We have a home in Payson, Arizona. Illegal dumping is a huge problem in the surrounding forest. Trash, trash, and more trash. Everywhere in the forest. And more of it polluting the streams, rivers, lakes. Killing the fish, etc. There are constant articles in the local newspaper about it. People are just pigs today, and have no respect. They just leave it all behind. They start fires. Holiday weekends are the worst. The locals go in and try to clean the mess up afterwards. And then these low lifes are mad when these areas are closed to camping. No amount of public service awareness seems to make any difference whatsoever.
If I recall the fire at Nederland was itinerants camping on on private land.
Yes, they were, but the campsite was in an unmarked area bordering USFS land.
I’m currently in a campground near the naval observatory just west of flagstaff and it is the first time I have seen this filth. I’m not comfortable at all. I’ve been full time for 6 months and have been pretty lucky so far. Vehicle driving by at 4am this morning. I’m going to the casino.
This is more than just a “problem” in terms of the environmental damage being done. It is a situation that can be downright deadly for residents, livestock, and wildlife.
As a resident of one of the areas cited in this article as having been torched by transient illegal campers, it looks to me like there are very limited options, I meet with the Forest Service several times every year and they report that the problem is steadily getting worse.
My state currently has 11 major wildfires burning and the majority are likely human-caused.
The days of free dispersed camping are likely to go the way of the dodo bird, in my view.
The Forest Service and BLM have extremely limited budgets (ironically, most goes to fire fighting) and just don’t have the staff to police dispersed and illegal camping. To my mind, the only thing the government can do is to universally require fees/permits and to restrict where and under what conditions you may set up camp.
That is too bad for those of us who follow the rules (I’m an RVer, too) but it seems that nothing short of such limits will protect the lives and property of those of us who live near public lands.
Seen it all before. For years we cleaned up after people who didn’t seem to care, I wish i could see them now so i could tell them that they were the cause of us having to pay. But honestly…..it wouldn’t matter, they didn’t care then and they wouldn’t care now. After all these years i’m tired. Make them pay a fee and get it over and done with. Its better than talking till your blue in the face. I’ll pay the fee and have a clean site. Some one will get paid to clean it up.
You may be correct, but you are an optimist. The way I foresee this is we will pay for a campsite, and it will still be a trashpile. Unfortunately, there are not very many things the government does well, aside from taking money.
We are all reading this and counting the value of land, trees, and campgrounds higher than that of people. Yes we are. Be honest. Be even MORE honest, it’s REALLY about us and our need for campgrounds. They are causing OUR campgrounds to be closed. WE and our needs are more important than theirs.

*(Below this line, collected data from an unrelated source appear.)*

(** A sentence is filler exactly when its lowercased, stripped form
    starts with the characters of a lead-in. *)
Lemma is_filler_sentence_prefix sentence :
  is_filler_sentence sentence = true
  <-> exists w, w ∈ lead_ins /\ w `prefix_of` strip (lower sentence).
Proof.
  unfold is_filler_sentence. rewrite filler_patterns_groups.
  rewrite existsb_exists. unfold lead_ins. split.
  - intros (p & Hp & Hm). apply in_map_iff in Hp as (g & <- & Hg).
    assert (Hne : g <> []).
    { intros ->. revert Hg. unfold lead_in_groups.
      rewrite <- list_elem_of_In, !elem_of_cons, elem_of_nil.
      intros H. repeat destruct H as [H|H]; done. }
    apply re_match_group in Hm as (w & Hw & Hpre); [|done].
    exists w. split; [|done]. apply list_elem_of_In, in_concat.
    exists g. split; [done|]. by apply list_elem_of_In.
  - intros (w & Hw & Hpre).
    apply list_elem_of_In, in_concat in Hw as (g & Hg & Hw).
    exists (Cat Bol (alts (List.map lit_str g))). split.
    + apply in_map_iff. by exists g.
    + apply re_match_group; [by intros ->|].
      exists w. split; [by apply list_elem_of_In|done].
Qed.

Lemma score_sentences_not_filler sentences goal scored x :
  score_sentences sentences goal = Ok scored ->
  x ∈ scored -> is_filler_sentence x.1 = false.
Proof.
  revert scored. induction sentences as [|s ss IH]; intros scored; simpl.
  - intros [= <-] Hx. by apply elem_of_nil in Hx.
  - destruct (is_filler_sentence s) eqn:Hf; [apply IH|].
    destruct goal; try discriminate.
    destruct (score_sentences ss _) as [later|]; [|discriminate].
    cbn. intros [= <-] Hx.
    destruct (Qlt_le_dec 0 _); [|by apply (IH later)].
    apply elem_of_cons in Hx as [->|Hx]; [done|by apply (IH later)].
Qed.

Lemma selected_not_filler arguments r c :
  trim_context arguments = Ok r -> c ∈ r ->
  is_filler_sentence (text c) = false.
Proof.
  intros Hr Hc. apply trim_context_Ok in Hr as (top & Htop & ->).
  apply top_chunks_Ok in Htop as (z & _ & Htop).
  destruct Htop as [[_ ->]|(t & scored & _ & Hs & ->)].
  { by apply elem_of_nil in Hc. }
  destruct (slice_to_take (sort_by_score scored) z) as [n Hn].
  rewrite Hn in Hc. unfold format_chunks in Hc.
  apply list_elem_of_In, in_map_iff in Hc as ([s q] & <- & Hin).
  apply list_elem_of_In in Hin.
  apply (score_sentences_not_filler _ _ _ (s, q) Hs).
  apply elem_of_take in Hin as (i & Hi & _).
  apply list_elem_of_lookup_2 in Hi.
  unfold sort_by_score in Hi. clear -Hi.
  induction scored as [|y l IH]; simpl in Hi; [done|].
  apply elem_of_insert_by_score in Hi as [->|Hi];
    [apply elem_of_cons; by left|apply elem_of_cons; right; by apply IH].
Qed.

(** C10. A sentence whose lowercased, stripped form starts with the
    characters of a lead-in is filler, whatever follows them, and no
    result of [trim_context] holds it. *)
Theorem filler_by_raw_prefix sentence lead :
  lead ∈ lead_ins ->
  lead `prefix_of` strip (lower sentence) ->
  is_filler_sentence sentence = true
  /\ forall arguments r c,
       trim_context arguments = Ok r -> c ∈ r -> text c <> sentence.
Proof.
  intros Hlead Hpre.
  assert (Hf : is_filler_sentence sentence = true).
  { apply is_filler_sentence_prefix. by exists lead. }
  split; [done|]. intros arguments r c Hr Hc Heq.
  apply (selected_not_filler _ _ _ Hr) in Hc. congruence.
Qed.

Lemma filler_by_raw_prefix_witness :
  is_filler_sentence (u "High latency blocks the release.") = true
  /\ forall arguments r c,
       trim_context arguments = Ok r -> c ∈ r ->
       text c <> u "High latency blocks the release.".
Proof.
  apply (filler_by_raw_prefix (u "High latency blocks the release.")
           (u "hi")).
  - vm_compute. apply list_elem_of_here.
  - exists (u "gh latency blocks the release."). vm_compute. reflexivity.
Defined.

(** ** The question rule *)

Lemma not_terminator_matches c :
  cset_matches MULTILINE (NotChars (u ".!?" ++ [NL])) c
  = negb (is_terminator c).
Proof.
  unfold is_terminator. cbn. unfold lit_matches. cbn.
  by rewrite orb_false_r, !orb_assoc.
Qed.

Lemma question_star fuel prev s :
  (length s <= fuel)%nat ->
  star_loop (rmatch MULTILINE not_terminator)
    (fun p' s' => rmatch MULTILINE (lit "?") p' s' accept) fuel prev s
  = question_end s.
Proof.
  revert prev s. induction fuel as [|n IH]; intros prev s Hlen.
  - destruct s; [done|simpl in Hlen; lia].
  - destruct s as [|c s]; [done|].
    cbn [star_loop]. unfold not_terminator at 1. cbn [rmatch].
    rewrite not_terminator_matches.
    cbn [question_end]. unfold QUESTION_MARK.
    change (rmatch MULTILINE (lit "?") prev (c :: s) accept)
      with (if lit_matches MULTILINE 63 c then accept (Some c) s else None).
    unfold lit_matches. cbn [ignorecase MULTILINE andb].
    destruct (c =? 63) eqn:Hq.
    + assert (is_terminator c = true) as ->
        by (unfold is_terminator; by rewrite Hq, !orb_true_r).
      done.
    + destruct (is_terminator c); [done|]. cbn [negb].
      destruct (Nat.ltb_spec (length s) (length (c :: s)));
        [|simpl in *; lia].
      rewrite IH by (simpl in Hlen; lia).
      by destruct (question_end s).
Qed.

When we devalue people, they devalue themselves.
When they devalue themselves, they devalue everything.
It’s been a problem since people were created, but the numbers of the devalued are growing larger every year.

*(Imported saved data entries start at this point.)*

(** ** [SolarLayout]: properties *)

Section SolarLayoutProperties.
Import SolarLayout.
Context {polygon strand solar_bounds : Type}.
Variable find_best_solar_size :
  layout polygon strand -> float -> option SolarGridParameters ->
  outcome (Z * list strand * polygon * solar_bounds).
Variable make_buffer_region :
  layout polygon strand -> solar_bounds -> option SolarGridParameters ->
  outcome polygon.
Variable excess_buffer_penalty : layout polygon strand -> outcome float.

Local Abbreviation reset :=
  (reset_solargrid polygon strand solar_bounds find_best_solar_size
                   make_buffer_region excess_buffer_penalty).
Local Abbreviation set_params :=
  (set_layout_params polygon strand solar_bounds find_best_solar_size
                     make_buffer_region excess_buffer_penalty).
Local Abbreviation set_capacity :=
  (set_system_capacity polygon strand solar_bounds find_best_solar_size
                       make_buffer_region excess_buffer_penalty).

Lemma reset_detailed_raises self solar_capacity_kw params :
  is_Pvsamv1 (_system_model polygon strand self) = true ->
  exists final e, reset self solar_capacity_kw params = (final, Raises e).
Proof.
  destruct self as [model ms mp mw mh mps pars nm st sr br]. cbn.
  intros Hmodel. unfold reset_solargrid, _get_system_config. cbn.
  destruct model as [|mm w l v i ps s2 s3 s4]; [discriminate|].
  destruct (PrimFloat.eqb mm 1); [|eauto].
  destruct (truthy s2 || truthy s3 || truthy s4); [eauto|].
  destruct (find_best_solar_size _ _ _) as [[[[n st'] sol] bounds]|e];
    [|eauto].
  destruct (make_buffer_region _ _ _) as [buffer|e]; [|eauto].
  destruct (excess_buffer_penalty _) as [penalty|e]; [|eauto].
  cbn. eauto.
Qed.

Alcoholism, Drug Abuse, Homelessness are just a few symptoms of people who feel lost and without value. Those kinds of messes are left behind by people who have given up and are disengaged from life other than survival. The mess is a big fu to the world because they feel life has fd them.

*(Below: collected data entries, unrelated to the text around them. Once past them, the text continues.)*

(** The score map has distinct keys whenever the role map has. *)
Lemma round_outcome_NoDup m chor payload msg sc :
  NoDup m.*1 → round_outcome m chor payload = Some (msg, sc) → NoDup sc.*1.
Proof.
  intros Hnd. unfold round_outcome. case_decide.
  - intros [= <- <-]. by rewrite base_scores_keys.
  - destruct (PyDict.get chor (base_scores m)); [|done]. intros [= <- <-].
    apply PyDictFacts.set_NoDup, PyDictFacts.set_NoDup.
    by rewrite base_scores_keys.
Qed.

(** A role map with an entry gives a score map with an entry. *)
Lemma round_outcome_nonempty m chor payload msg sc :
  m ≠ [] → round_outcome m chor payload = Some (msg, sc) → sc ≠ [].
Proof.
  intros Hm. unfold round_outcome. case_decide.
  - intros [= <- <-]. by destruct m.
  - destruct (PyDict.get chor (base_scores m)); [|done]. intros [= <- <-].
    apply PyDictFacts.set_nonempty.
Qed.

(** If the loop completes, every listed player was in the table. *)
Lemma commit_scores_completes sc : ∀ tbl lb tbl' lb',
  commit_scores sc tbl lb = (None, tbl', lb') →
  ∀ pid, pid ∈ sc.*1 → is_Some (tbl !! pid).
Proof.
  induction sc as [|[k pts] sc IH]; intros tbl lb tbl' lb' Hc pid Hpid;
    simpl in *.
  - by apply elem_of_nil in Hpid.
  - destruct (tbl !! k) as [p|] eqn:Hk; [|done].
    apply elem_of_cons in Hpid as [->|Hpid]; [by eexists|].
    specialize (IH _ _ _ _ Hc pid Hpid). rewrite lookup_insert in IH.
    by case_decide; simplify_eq.
Qed.

End Scoring.

(** ** What the handlers do on a well-formed store *)

Section Handlers.
Implicit Types (s : State) (r : Room.t) (m : PyDict.t Role).

Lemma roles_ok_length r m : roles_ok r m → length (Room.players r) = 4%nat.
Proof.
  intros (Hkeys & Hvals & _). rewrite <-Hkeys, length_fmap.
  apply Permutation_length in Hvals. by rewrite length_fmap in Hvals.
Qed.

Lemma room_inv_roles_NoDup tbl rid r m :
  room_inv tbl rid r → Room.roles r = Some m → NoDup m.*1.
Proof.
  intros Hr Hm. destruct (ri_roles _ _ _ Hr m Hm) as (-> & _).
  by eapply ri_nodup.
Qed.

(** The room invariant looks at the player table only through the presence
    and the [roomId] of each roster member. *)
Lemma room_inv_tbl tbl tbl' rid r :
  (∀ pid p, tbl !! pid = Some p →
     ∃ p', tbl' !! pid = Some p' ∧ Player.roomId p' = Player.roomId p) →
  room_inv tbl rid r → room_inv tbl' rid r.
Proof.
  intros Htbl [].
  split; try done.
  intros pid Hpid. destruct (ri_members0 pid Hpid) as (p & Hp & Hrid).
  destruct (Htbl pid p Hp) as (p' & Hp' & Heq). exists p'. by rewrite Heq.
Qed.

(** With an admissible shuffle, [assign_roles] either refuses and leaves
    the store alone, or stores the zip of roster and shuffle together with
    its Mantri; no exception escapes. *)
Lemma assign_roles_cases rid sh s :
  inv s → sh ≡ₚ roles →
  (rooms s !! rid = None
   ∧ assign_roles rid sh s = (HTTPException 404 "Room not found", s))
  ∨ (∃ r, rooms s !! rid = Some r ∧ length (Room.players r) ≠ 4%nat
          ∧ assign_roles rid sh s
            = (HTTPException 400 "Need exactly 4 players to assign roles", s))
  ∨ (∃ r mid resp,
       rooms s !! rid = Some r
       ∧ length (Room.players r) = 4%nat
       ∧ holder Mantri (zip (Room.players r) sh) = Some mid
       ∧ assign_roles rid sh s
         = (Return resp,
            set_room rid
              (Room.set_mantriId mid (Room.set_roles (zip (Room.players r) sh) r)) s)).
Proof.
  intros Hinv Hsh. unfold assign_roles.
  destruct (rooms s !! rid) as [r|] eqn:Hr; [|by left].
  case_decide as Hlen; [right; left; by exists r|].
  rewrite zip_roles_shuffled by (by eauto using ri_nodup).
  destruct (holder_is_Some Mantri (zip (Room.players r) sh)) as [mid Hmid].
  { rewrite zip_values by done. by apply shuffled_elem_of. }
  rewrite Hmid. right; right. by eexists _, _, _.
Qed.

(** [mantri_guess] on a well-formed store either refuses and leaves the
    store alone, or scores a room that was still waiting; no exception
    escapes. *)
Lemma mantri_guess_cases rid payload s :
  inv s →
  (∃ code detail, mantri_guess rid payload s = (HTTPException code detail, s))
  ∨ (∃ r m chor sc tbl',
       rooms s !! rid = Some r
       ∧ Room.roles r = Some m
       ∧ Room.status r = "waiting"
       ∧ gr_mantriId payload ∈ Room.players r
       ∧ gr_targetId payload ∈ Room.players r
       ∧ Room.mantriId r = Some (gr_mantriId payload)
       ∧ holder Chor m = Some chor
       ∧ round_outcome m chor payload
         = Some (if bool_decide (gr_targetId payload = chor)
                 then msg_correct else msg_incorrect, sc)
       ∧ sc.*1 = Room.players r
       ∧ commit_scores sc (players s) None = (None, tbl', Some sc)
       ∧ (∀ pid, tbl' !! pid =
            match PyDict.get pid sc with
            | Some pts =>
                (λ p, Player.set_totalScore (Player.totalScore p + pts) p)
                  <$> players s !! pid
            | None => players s !! pid
            end)
       ∧ mantri_guess rid payload s
         = (Return {| gs_roomId := rid;
                      gs_message := if bool_decide (gr_targetId payload = chor)
                                    then msg_correct else msg_incorrect;
                      gs_roundScores := sc |},
            {| rooms := <[rid := finished_room payload sc (Some sc) r]> (rooms s);
               players := tbl' |})).
Proof.
  intros Hinv. unfold mantri_guess.
  destruct (rooms s !! rid) as [r|] eqn:Hr; [|left; by eexists _, _].
  pose proof (Hinv rid r Hr) as Hrinv.
  destruct (Room.roles r) as [m|] eqn:Hm; [|left; by eexists _, _].
  destruct (ri_roles _ _ _ Hrinv m Hm) as (Hkeys & Hvals & mid & Hmid & Hholder).
  pose proof (room_inv_roles_NoDup _ _ _ _ Hrinv Hm) as Hnd.
  destruct m as [|e m0] eqn:Hm0; [left; by eexists _, _|]. rewrite <-Hm0 in *.
  clear Hm0.
  case_decide as Hmem; [left; by eexists _, _|].
  assert (Hin1 : gr_mantriId payload ∈ Room.players r).
  { apply dec_stable. intros ?. apply Hmem. by left. }
  assert (Hin2 : gr_targetId payload ∈ Room.players r).
  { apply dec_stable. intros ?. apply Hmem. by right. }
  case_decide as Hacc; [left; by eexists _, _|].
  case_decide as Hst; [left; by eexists _, _|].
  destruct (ri_status _ _ _ Hrinv) as [Hw|?]; [|done].
  destruct (ri_waiting _ _ _ Hrinv Hw) as (_ & _ & Hlb).
  destruct (holder_is_Some Chor m) as [chor Hchor].
  { by apply shuffled_elem_of. }
  rewrite Hchor. assert (mid = gr_mantriId payload) as -> by congruence.
  destruct (round_outcome_scores m chor payload Hnd Hvals Hchor Hholder)
    as (sc & Hout & Hsckeys & _ & _).
  rewrite Hout.
  destruct (commit_scores_players sc (players s) None)
    as (tbl' & lb' & Hcommit & Htbl').
  { by rewrite Hsckeys. }
  { intros pid Hpid. rewrite Hsckeys, Hkeys in Hpid.
    destruct (ri_members _ _ _ Hrinv pid Hpid) as (p & -> & _). by eexists. }
  assert (lb' = Some sc) as ->.
  { rewrite (commit_scores_board _ _ _ _ _ Hcommit).
    apply board_after_None; [by rewrite Hsckeys|].
    intros ->. by rewrite Hkeys in Hsckeys; rewrite <-Hsckeys in Hin1;
      apply elem_of_nil in Hin1. }
  simpl. rewrite Hlb, Hcommit.
  right. eexists r, m, chor, sc, tbl'. repeat (split; [done || congruence|]). done.
Qed.

(** What a normal return of [mantri_guess] tells, on any store. *)
Lemma mantri_guess_Return_inv rid payload s resp s' :
  mantri_guess rid payload s = (Return resp, s') →
  ∃ r m chor msg sc tbl' lb',
    rooms s !! rid = Some r ∧ Room.roles r = Some m ∧ m ≠ []
    ∧ Room.status r ≠ "finished"
    ∧ holder Chor m = Some chor
    ∧ round_outcome m chor payload = Some (msg, sc)
    ∧ commit_scores sc (players s) (Room.leaderboard r) = (None, tbl', lb')
    ∧ resp = {| gs_roomId := rid; gs_message := msg; gs_roundScores := sc |}
    ∧ s' = {| rooms := <[rid := finished_room payload sc lb' r]> (rooms s);
              players := tbl' |}.
Proof.
  unfold mantri_guess.
  destruct (rooms s !! rid) as [r|]; [|done].
  destruct (Room.roles r) as [[|e m]|] eqn:Hm; [done| |done].
  repeat case_decide; try done.
  destruct (holder Chor (e :: m)) as [chor|] eqn:Hchor; [|done].
  destruct (round_outcome (e :: m) chor payload) as [[msg sc]|] eqn:Hout;
    [|done].
  simpl.
  destruct (commit_scores sc (players s) (Room.leaderboard r))
    as [[[exn|] tbl'] lb'] eqn:Hc; [done|].
  intros [= <- <-]. by eexists r, (e :: m), chor, msg, sc, tbl', lb'.
Qed.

What do you do in your life to devalue people? None of us are innocent. It can’t be fixed with a day’s work at a soup kitchen or a couple dollars thrown down. Loving, Respecting, and Caring for ALL people, regardless of who they are, what they do or have done, where they are from, what they look like, what state of array or disarray, how clean or dirty or broken or bloody or smelly, is the answer. Not easy, never impossible, it’s a way of life and it needs to be taught. We might never get it perfect, but we should never stop trying.